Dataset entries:
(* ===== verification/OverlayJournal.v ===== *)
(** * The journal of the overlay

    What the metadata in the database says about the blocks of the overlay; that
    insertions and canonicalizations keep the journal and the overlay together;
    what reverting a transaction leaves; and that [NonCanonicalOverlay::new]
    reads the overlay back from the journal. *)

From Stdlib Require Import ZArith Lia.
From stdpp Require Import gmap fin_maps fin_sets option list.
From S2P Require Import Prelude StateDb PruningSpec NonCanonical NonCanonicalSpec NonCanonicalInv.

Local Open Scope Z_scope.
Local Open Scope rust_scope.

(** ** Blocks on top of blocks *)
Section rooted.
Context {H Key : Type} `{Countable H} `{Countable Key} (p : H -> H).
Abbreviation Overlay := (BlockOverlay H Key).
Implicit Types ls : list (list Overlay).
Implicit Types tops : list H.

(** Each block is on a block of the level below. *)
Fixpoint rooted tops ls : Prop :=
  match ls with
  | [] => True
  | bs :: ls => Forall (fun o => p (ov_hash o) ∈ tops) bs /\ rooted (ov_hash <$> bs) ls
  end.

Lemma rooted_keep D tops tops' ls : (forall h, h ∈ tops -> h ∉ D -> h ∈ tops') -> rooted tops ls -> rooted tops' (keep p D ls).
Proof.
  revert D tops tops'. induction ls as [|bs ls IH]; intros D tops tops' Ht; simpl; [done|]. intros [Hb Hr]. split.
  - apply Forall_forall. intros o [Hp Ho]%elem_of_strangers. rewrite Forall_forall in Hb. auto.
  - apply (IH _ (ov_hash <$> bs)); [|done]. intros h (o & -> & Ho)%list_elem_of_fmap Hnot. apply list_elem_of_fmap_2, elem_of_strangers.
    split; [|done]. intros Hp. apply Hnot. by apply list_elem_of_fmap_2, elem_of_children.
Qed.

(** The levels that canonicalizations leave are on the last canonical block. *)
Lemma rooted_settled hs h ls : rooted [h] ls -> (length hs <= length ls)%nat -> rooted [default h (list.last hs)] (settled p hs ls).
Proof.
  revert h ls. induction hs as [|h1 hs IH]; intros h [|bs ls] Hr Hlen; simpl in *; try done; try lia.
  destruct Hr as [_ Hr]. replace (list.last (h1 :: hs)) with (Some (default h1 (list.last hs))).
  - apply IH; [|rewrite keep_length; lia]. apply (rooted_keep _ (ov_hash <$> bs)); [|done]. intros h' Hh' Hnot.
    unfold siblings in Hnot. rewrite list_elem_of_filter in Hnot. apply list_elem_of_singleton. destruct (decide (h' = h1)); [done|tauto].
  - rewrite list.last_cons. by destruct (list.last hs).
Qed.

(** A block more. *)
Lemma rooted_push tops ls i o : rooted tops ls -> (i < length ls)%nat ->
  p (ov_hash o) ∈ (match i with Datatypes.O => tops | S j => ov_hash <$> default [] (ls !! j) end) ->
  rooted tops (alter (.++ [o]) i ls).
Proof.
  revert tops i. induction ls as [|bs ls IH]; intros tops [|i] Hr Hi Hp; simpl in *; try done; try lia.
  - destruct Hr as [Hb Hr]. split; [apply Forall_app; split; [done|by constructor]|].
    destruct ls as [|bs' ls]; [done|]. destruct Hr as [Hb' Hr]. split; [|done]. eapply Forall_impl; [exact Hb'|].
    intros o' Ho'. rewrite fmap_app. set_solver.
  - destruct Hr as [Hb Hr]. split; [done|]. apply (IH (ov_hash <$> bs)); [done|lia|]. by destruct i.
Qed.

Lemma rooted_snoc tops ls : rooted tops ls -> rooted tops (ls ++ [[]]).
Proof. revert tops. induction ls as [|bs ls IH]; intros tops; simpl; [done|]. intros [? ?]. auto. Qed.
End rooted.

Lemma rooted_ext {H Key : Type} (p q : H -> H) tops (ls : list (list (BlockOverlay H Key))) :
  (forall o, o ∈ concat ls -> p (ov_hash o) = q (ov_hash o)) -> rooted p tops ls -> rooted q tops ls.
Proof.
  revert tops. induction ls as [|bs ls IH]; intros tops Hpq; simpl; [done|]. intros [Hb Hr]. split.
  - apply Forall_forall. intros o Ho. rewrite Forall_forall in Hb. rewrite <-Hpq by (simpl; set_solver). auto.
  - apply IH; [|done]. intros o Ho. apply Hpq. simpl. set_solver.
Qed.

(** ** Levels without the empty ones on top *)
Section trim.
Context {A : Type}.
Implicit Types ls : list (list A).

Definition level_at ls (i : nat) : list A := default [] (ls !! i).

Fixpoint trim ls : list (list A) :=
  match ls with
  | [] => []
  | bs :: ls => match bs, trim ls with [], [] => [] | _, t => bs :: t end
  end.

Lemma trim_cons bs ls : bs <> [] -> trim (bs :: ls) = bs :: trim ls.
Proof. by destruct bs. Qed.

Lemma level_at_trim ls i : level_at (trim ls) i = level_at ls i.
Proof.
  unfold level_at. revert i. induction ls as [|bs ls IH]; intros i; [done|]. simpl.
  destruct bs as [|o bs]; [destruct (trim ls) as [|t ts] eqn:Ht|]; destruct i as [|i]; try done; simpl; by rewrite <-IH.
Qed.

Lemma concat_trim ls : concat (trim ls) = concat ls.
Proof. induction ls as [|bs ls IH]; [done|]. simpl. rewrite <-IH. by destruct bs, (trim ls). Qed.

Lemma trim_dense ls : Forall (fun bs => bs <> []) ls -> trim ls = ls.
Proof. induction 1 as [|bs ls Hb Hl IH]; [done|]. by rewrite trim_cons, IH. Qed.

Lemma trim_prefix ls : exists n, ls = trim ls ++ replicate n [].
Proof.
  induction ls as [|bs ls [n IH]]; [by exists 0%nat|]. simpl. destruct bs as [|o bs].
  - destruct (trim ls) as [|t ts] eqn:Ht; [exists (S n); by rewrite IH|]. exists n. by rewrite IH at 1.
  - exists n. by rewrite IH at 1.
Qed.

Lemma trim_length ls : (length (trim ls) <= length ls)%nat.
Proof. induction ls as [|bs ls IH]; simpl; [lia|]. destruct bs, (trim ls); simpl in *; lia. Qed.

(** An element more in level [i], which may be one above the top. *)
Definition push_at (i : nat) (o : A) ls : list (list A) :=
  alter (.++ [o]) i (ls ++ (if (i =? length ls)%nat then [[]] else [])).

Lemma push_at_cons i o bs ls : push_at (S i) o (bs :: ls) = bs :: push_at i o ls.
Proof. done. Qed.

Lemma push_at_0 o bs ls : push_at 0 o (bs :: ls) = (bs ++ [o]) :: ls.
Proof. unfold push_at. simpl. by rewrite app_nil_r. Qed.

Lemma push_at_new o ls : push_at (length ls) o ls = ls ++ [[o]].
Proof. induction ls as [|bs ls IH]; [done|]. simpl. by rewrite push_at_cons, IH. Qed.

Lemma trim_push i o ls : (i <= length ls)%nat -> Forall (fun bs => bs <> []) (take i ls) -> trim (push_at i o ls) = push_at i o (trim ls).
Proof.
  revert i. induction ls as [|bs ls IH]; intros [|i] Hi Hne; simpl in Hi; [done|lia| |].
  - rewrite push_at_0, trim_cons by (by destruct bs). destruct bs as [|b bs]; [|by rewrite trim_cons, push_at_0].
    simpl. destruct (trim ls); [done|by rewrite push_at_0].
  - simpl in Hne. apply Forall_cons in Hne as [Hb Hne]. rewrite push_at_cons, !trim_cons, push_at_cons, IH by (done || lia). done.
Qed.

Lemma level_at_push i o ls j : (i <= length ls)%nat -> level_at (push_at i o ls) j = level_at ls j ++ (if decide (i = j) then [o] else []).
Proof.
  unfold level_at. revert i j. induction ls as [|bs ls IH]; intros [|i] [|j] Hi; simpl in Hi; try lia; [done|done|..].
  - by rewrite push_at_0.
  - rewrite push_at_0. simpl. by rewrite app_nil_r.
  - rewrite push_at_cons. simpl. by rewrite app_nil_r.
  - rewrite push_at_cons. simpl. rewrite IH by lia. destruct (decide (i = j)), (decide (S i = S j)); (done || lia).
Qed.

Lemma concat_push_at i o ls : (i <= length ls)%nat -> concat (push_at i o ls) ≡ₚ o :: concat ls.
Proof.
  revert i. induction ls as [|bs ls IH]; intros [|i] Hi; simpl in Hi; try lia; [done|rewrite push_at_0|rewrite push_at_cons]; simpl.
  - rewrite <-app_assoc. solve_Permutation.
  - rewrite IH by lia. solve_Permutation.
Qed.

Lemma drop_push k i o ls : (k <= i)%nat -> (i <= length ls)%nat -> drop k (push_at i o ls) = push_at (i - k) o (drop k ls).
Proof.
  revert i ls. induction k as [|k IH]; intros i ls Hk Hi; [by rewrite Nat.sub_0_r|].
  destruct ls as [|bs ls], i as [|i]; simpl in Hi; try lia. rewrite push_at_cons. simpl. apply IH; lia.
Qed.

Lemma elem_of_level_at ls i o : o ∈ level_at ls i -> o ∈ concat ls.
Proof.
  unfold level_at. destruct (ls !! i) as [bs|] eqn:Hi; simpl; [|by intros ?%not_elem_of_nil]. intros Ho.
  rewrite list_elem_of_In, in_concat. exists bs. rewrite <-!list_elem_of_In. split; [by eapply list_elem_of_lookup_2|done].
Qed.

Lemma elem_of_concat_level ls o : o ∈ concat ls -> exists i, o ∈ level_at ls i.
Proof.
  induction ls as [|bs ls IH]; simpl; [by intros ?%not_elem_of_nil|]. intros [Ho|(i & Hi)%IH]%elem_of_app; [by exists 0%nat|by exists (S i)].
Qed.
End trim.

* * *

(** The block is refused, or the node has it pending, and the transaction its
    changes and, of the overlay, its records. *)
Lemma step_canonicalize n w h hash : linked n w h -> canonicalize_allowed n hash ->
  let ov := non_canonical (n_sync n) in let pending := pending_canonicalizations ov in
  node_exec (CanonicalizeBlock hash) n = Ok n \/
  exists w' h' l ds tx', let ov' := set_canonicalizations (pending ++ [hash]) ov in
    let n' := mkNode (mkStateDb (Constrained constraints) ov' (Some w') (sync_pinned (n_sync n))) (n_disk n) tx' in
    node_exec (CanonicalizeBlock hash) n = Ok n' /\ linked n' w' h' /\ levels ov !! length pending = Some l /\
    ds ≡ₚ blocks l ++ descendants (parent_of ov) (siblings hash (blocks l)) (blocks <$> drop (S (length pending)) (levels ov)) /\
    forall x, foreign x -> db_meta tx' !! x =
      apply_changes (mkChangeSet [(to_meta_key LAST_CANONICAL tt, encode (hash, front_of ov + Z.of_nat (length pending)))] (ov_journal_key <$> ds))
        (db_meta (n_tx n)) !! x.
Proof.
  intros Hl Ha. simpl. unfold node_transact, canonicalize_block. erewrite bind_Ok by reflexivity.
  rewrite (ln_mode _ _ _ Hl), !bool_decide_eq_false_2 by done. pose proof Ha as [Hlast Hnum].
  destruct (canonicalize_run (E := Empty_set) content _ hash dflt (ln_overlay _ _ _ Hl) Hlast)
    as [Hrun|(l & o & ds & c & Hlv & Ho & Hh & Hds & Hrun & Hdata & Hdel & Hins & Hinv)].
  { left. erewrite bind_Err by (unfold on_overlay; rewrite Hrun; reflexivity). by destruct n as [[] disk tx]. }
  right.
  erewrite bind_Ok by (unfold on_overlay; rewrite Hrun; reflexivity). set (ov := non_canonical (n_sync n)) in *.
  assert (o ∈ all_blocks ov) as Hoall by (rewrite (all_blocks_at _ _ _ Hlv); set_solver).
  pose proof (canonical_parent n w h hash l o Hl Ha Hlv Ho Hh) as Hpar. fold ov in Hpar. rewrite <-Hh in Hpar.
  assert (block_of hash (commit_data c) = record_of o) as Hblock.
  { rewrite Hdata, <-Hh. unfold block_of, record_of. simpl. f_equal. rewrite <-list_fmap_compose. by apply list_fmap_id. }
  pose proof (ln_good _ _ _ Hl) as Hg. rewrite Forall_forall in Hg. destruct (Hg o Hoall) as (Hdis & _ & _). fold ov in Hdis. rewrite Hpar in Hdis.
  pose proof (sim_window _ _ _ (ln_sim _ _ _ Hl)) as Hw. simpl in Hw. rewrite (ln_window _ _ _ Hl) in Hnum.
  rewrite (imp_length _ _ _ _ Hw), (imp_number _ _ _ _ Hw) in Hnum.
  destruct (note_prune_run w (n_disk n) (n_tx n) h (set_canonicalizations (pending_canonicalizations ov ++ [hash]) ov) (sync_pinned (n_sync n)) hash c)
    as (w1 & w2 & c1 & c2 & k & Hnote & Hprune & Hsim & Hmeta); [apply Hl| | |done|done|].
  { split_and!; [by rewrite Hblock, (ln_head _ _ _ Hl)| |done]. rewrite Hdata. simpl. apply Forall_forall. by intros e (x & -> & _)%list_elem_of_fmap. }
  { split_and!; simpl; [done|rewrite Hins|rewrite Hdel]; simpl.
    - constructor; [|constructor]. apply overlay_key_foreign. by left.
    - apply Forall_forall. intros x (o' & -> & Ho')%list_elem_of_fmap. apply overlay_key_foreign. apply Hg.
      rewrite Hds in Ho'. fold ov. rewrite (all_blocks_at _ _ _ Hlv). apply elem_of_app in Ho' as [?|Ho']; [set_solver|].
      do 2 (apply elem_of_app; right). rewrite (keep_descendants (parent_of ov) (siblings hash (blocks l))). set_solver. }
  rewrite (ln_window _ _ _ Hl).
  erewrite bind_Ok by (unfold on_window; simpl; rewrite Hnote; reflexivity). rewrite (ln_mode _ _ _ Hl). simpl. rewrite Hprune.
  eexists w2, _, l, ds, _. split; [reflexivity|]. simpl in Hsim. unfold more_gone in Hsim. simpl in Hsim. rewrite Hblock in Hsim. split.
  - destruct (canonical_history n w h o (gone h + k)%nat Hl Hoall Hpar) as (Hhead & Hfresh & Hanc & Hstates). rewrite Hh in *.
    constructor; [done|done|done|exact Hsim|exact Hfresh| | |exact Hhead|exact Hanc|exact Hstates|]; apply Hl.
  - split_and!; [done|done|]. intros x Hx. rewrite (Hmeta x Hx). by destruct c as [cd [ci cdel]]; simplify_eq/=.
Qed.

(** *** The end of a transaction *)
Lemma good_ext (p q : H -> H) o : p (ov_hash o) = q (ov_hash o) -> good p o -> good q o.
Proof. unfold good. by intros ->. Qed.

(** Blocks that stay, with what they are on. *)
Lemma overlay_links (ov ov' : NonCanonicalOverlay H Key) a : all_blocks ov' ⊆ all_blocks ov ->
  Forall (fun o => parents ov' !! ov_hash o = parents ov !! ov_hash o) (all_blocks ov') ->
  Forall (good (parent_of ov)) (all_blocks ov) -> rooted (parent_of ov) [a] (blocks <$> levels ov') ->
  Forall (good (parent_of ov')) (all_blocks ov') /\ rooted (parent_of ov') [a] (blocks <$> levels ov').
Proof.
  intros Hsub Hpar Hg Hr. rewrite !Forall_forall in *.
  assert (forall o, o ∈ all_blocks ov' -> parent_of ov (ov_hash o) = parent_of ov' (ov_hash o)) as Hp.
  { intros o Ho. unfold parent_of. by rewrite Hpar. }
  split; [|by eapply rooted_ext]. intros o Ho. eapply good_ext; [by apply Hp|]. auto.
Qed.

==

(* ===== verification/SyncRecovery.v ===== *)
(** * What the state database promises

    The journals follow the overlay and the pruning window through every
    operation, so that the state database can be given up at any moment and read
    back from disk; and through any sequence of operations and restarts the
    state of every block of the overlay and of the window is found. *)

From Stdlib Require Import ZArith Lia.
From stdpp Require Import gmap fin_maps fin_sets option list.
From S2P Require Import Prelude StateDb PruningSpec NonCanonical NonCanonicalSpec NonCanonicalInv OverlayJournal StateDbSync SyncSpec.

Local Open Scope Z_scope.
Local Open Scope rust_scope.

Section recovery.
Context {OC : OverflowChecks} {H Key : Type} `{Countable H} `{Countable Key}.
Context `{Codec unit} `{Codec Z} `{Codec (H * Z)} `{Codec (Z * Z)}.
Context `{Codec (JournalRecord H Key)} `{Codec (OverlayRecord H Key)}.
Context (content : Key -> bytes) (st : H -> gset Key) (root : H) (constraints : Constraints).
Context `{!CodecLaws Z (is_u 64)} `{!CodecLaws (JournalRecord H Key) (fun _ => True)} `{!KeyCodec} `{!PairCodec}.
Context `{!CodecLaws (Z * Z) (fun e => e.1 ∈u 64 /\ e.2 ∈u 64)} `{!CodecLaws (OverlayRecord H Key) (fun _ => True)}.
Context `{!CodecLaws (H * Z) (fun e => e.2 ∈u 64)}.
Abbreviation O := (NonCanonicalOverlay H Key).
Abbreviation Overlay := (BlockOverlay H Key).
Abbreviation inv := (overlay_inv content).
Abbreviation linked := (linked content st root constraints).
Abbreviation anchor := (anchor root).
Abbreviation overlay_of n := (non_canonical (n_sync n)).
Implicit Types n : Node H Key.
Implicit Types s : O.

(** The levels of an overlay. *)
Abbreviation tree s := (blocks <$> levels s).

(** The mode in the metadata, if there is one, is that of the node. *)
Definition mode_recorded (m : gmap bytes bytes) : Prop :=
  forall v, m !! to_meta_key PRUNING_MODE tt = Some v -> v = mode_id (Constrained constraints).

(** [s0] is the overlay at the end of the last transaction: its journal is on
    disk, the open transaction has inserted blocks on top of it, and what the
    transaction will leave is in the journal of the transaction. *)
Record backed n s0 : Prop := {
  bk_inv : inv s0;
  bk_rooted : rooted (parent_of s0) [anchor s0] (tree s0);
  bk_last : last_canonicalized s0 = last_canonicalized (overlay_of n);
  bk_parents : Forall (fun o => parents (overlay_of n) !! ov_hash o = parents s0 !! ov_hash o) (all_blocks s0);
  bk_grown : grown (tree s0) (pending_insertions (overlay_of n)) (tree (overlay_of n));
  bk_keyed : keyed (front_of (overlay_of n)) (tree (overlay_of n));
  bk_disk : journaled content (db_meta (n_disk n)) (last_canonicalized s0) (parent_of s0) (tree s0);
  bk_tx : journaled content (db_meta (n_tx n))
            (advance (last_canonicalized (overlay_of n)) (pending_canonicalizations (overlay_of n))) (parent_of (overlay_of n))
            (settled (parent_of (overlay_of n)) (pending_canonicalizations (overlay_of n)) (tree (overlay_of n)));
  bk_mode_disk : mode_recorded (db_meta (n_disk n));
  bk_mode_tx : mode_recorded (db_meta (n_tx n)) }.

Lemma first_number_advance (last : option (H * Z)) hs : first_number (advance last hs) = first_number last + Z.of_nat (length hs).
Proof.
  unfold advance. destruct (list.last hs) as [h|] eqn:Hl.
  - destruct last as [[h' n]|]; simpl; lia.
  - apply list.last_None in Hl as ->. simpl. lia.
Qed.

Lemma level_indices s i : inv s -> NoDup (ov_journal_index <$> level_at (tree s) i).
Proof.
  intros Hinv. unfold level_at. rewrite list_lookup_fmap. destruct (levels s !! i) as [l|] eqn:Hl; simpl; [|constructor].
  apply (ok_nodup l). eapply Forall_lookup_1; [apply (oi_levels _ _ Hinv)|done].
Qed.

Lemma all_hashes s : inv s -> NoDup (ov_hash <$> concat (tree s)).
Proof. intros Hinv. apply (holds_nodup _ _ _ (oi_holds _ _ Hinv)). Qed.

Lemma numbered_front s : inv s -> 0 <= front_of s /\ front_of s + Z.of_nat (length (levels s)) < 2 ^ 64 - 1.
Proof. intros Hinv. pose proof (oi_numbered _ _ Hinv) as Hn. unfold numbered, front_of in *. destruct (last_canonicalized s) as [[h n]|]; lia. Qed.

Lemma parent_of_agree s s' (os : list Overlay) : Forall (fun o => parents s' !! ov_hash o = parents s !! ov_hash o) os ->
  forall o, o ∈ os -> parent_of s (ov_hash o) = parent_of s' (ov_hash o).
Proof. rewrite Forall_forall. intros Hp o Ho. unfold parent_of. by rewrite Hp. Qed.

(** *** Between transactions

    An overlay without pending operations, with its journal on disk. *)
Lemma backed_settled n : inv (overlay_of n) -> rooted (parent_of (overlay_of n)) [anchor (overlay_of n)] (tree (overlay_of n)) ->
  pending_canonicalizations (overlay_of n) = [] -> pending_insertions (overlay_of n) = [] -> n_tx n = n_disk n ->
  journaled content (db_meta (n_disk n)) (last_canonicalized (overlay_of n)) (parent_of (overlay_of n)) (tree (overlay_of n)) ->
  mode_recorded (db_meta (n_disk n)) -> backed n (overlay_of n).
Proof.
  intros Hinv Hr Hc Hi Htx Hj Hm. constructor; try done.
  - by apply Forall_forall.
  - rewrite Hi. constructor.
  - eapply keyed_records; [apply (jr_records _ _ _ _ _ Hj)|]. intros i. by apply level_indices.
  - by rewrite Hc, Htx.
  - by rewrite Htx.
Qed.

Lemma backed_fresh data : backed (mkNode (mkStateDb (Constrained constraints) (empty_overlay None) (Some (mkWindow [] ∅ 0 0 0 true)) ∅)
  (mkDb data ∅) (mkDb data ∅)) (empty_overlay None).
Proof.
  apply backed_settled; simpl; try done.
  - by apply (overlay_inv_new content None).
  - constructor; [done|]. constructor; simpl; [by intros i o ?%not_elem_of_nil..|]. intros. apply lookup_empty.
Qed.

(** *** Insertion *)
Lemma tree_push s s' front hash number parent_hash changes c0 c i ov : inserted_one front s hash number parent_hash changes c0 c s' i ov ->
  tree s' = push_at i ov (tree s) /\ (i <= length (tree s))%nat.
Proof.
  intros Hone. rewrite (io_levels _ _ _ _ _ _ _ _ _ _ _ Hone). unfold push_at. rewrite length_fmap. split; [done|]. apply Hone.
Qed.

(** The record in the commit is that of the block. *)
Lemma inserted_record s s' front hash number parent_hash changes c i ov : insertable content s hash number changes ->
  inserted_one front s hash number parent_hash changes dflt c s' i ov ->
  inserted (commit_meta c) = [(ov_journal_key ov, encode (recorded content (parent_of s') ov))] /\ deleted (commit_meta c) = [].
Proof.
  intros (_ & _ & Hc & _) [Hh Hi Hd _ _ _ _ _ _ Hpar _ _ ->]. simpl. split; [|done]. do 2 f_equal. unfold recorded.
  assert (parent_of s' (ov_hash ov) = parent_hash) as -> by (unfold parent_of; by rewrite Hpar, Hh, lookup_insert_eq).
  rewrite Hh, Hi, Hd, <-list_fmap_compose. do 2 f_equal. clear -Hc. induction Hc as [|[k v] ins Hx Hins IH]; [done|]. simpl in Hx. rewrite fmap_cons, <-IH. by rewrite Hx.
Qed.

What the exercise asks: Output, from the data above, the lines from the line with "bk_disk : journaled" to the line with "(advance (last_canonicalized (overlay_of" exactly as they stand, both ends included and nothing else.

Your solution:
  bk_disk : journaled content (db_meta (n_disk n)) (last_canonicalized s0) (parent_of s0) (tree s0);
  bk_tx : journaled content (db_meta (n_tx n))
            (advance (last_canonicalized (overlay_of n)) (pending_canonicalizations (overlay_of n))) (parent_of (overlay_of n))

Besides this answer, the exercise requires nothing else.